TASK TO COMPLETE: Check each line of the material for the string "another", and copy the lines that have it.

RECORDS PROVIDED:
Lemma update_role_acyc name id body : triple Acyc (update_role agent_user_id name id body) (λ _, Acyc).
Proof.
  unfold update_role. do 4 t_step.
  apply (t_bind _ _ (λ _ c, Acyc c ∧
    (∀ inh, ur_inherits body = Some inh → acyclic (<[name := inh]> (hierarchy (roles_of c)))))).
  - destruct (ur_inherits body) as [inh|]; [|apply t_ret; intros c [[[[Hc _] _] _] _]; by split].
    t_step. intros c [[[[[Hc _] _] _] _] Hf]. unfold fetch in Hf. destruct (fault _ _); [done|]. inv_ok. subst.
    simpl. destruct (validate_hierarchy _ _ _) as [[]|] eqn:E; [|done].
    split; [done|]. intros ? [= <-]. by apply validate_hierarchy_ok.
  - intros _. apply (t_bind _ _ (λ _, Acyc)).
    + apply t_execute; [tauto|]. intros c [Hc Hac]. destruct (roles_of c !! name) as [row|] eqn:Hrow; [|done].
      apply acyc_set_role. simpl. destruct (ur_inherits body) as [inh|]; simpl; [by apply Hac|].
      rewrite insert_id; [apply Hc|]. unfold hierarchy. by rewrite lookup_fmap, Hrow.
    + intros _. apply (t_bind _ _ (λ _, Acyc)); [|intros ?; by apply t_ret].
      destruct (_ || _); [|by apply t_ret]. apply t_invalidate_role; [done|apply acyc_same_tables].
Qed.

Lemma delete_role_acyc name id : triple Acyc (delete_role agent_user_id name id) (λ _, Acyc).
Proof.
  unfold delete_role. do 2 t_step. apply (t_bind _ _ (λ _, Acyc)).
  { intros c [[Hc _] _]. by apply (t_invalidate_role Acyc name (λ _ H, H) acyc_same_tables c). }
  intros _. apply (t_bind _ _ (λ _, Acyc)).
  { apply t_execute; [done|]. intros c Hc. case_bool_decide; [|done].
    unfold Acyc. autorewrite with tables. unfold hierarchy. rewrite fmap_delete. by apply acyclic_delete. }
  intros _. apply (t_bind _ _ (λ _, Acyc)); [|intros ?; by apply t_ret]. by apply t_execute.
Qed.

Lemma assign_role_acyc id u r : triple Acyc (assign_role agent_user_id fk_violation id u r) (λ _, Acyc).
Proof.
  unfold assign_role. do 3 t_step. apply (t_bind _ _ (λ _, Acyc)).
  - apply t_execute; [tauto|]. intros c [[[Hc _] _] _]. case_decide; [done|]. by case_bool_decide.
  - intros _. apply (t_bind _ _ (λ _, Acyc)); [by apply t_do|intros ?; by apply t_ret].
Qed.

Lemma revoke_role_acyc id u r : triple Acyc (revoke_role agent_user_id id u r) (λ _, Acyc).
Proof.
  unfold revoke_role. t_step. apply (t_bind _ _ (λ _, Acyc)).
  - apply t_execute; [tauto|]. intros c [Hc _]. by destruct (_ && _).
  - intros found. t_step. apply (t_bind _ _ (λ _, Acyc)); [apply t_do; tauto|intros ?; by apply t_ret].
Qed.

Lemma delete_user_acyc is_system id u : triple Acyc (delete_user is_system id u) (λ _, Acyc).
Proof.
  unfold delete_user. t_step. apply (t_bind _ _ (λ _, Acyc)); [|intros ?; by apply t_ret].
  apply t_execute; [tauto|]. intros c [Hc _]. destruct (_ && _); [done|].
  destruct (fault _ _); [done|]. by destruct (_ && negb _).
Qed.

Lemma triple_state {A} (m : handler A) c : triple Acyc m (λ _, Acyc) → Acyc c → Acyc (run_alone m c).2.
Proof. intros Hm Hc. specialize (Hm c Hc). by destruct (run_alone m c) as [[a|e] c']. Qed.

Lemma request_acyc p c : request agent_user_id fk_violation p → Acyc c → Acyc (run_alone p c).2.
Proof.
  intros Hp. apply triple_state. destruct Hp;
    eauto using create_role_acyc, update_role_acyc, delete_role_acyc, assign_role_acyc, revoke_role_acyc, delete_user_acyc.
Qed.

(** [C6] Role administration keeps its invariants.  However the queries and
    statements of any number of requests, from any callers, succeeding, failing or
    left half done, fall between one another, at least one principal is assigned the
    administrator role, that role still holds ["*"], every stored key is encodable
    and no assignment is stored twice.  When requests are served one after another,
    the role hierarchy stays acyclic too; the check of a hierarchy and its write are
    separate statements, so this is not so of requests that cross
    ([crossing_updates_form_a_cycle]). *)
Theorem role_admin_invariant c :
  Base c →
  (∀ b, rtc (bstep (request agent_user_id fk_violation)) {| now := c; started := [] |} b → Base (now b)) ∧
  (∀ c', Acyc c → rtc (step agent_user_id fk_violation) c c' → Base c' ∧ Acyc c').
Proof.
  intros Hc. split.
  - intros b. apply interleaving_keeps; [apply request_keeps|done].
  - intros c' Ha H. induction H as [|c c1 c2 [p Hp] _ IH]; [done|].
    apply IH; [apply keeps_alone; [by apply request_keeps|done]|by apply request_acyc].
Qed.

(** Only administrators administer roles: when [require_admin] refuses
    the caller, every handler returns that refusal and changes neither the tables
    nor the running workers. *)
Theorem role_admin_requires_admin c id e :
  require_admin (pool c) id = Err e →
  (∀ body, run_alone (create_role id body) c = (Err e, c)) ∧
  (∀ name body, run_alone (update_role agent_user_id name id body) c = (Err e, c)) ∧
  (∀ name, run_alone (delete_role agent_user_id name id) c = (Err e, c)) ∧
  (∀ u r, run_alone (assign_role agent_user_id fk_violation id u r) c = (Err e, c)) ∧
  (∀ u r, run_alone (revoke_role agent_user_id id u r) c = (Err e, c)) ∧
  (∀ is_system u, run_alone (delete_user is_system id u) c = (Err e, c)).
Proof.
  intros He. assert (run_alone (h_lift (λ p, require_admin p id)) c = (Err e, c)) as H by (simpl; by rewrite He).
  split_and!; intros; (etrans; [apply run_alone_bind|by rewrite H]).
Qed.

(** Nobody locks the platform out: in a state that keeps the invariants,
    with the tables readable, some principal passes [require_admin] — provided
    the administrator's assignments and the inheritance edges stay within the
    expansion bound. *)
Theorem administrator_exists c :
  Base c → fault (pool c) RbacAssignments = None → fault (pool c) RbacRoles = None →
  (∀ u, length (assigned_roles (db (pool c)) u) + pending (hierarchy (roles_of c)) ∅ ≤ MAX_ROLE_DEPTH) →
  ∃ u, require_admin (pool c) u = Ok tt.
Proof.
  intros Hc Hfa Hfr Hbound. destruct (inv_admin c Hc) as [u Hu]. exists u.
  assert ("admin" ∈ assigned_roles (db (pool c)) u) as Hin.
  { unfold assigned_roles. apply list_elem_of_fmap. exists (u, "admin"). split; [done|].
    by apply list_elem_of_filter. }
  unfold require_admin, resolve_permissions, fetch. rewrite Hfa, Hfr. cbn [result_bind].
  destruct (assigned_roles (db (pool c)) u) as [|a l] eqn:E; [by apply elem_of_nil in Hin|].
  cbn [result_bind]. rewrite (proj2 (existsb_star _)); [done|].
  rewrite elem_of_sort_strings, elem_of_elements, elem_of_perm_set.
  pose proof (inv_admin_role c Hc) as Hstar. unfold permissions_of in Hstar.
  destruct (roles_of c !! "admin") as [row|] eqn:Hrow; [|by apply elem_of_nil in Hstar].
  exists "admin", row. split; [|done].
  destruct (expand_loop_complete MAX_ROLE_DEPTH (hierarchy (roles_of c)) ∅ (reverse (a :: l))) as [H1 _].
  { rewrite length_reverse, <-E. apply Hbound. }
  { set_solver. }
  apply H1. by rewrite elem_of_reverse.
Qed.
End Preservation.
...
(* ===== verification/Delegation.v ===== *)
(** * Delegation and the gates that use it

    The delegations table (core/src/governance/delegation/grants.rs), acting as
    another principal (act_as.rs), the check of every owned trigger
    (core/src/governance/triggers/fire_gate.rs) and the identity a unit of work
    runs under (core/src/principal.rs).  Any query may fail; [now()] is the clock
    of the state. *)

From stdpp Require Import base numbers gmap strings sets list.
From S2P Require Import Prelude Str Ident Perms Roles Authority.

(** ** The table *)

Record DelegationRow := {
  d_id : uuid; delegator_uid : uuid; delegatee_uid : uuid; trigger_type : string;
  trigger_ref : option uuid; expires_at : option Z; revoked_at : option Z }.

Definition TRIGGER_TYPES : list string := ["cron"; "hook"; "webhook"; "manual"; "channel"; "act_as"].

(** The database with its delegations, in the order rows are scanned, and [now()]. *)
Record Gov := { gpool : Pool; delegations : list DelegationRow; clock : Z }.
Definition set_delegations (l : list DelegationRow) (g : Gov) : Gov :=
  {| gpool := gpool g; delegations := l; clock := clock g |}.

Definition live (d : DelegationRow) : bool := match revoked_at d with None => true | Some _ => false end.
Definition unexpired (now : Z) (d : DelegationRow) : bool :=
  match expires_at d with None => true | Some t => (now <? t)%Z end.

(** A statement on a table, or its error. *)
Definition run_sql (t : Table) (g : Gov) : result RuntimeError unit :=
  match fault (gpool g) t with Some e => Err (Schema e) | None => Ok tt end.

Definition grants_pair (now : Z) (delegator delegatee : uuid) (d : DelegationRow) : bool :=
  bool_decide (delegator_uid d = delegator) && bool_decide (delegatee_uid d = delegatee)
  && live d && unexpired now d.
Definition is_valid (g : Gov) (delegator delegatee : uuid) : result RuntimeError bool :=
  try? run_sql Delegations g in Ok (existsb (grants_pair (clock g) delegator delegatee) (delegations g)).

WRITTEN ANSWER:
    left half done, fall between one another, at least one principal is assigned the
    and no assignment is stored twice.  When requests are served one after another,
    another principal (act_as.rs), the check of every owned trigger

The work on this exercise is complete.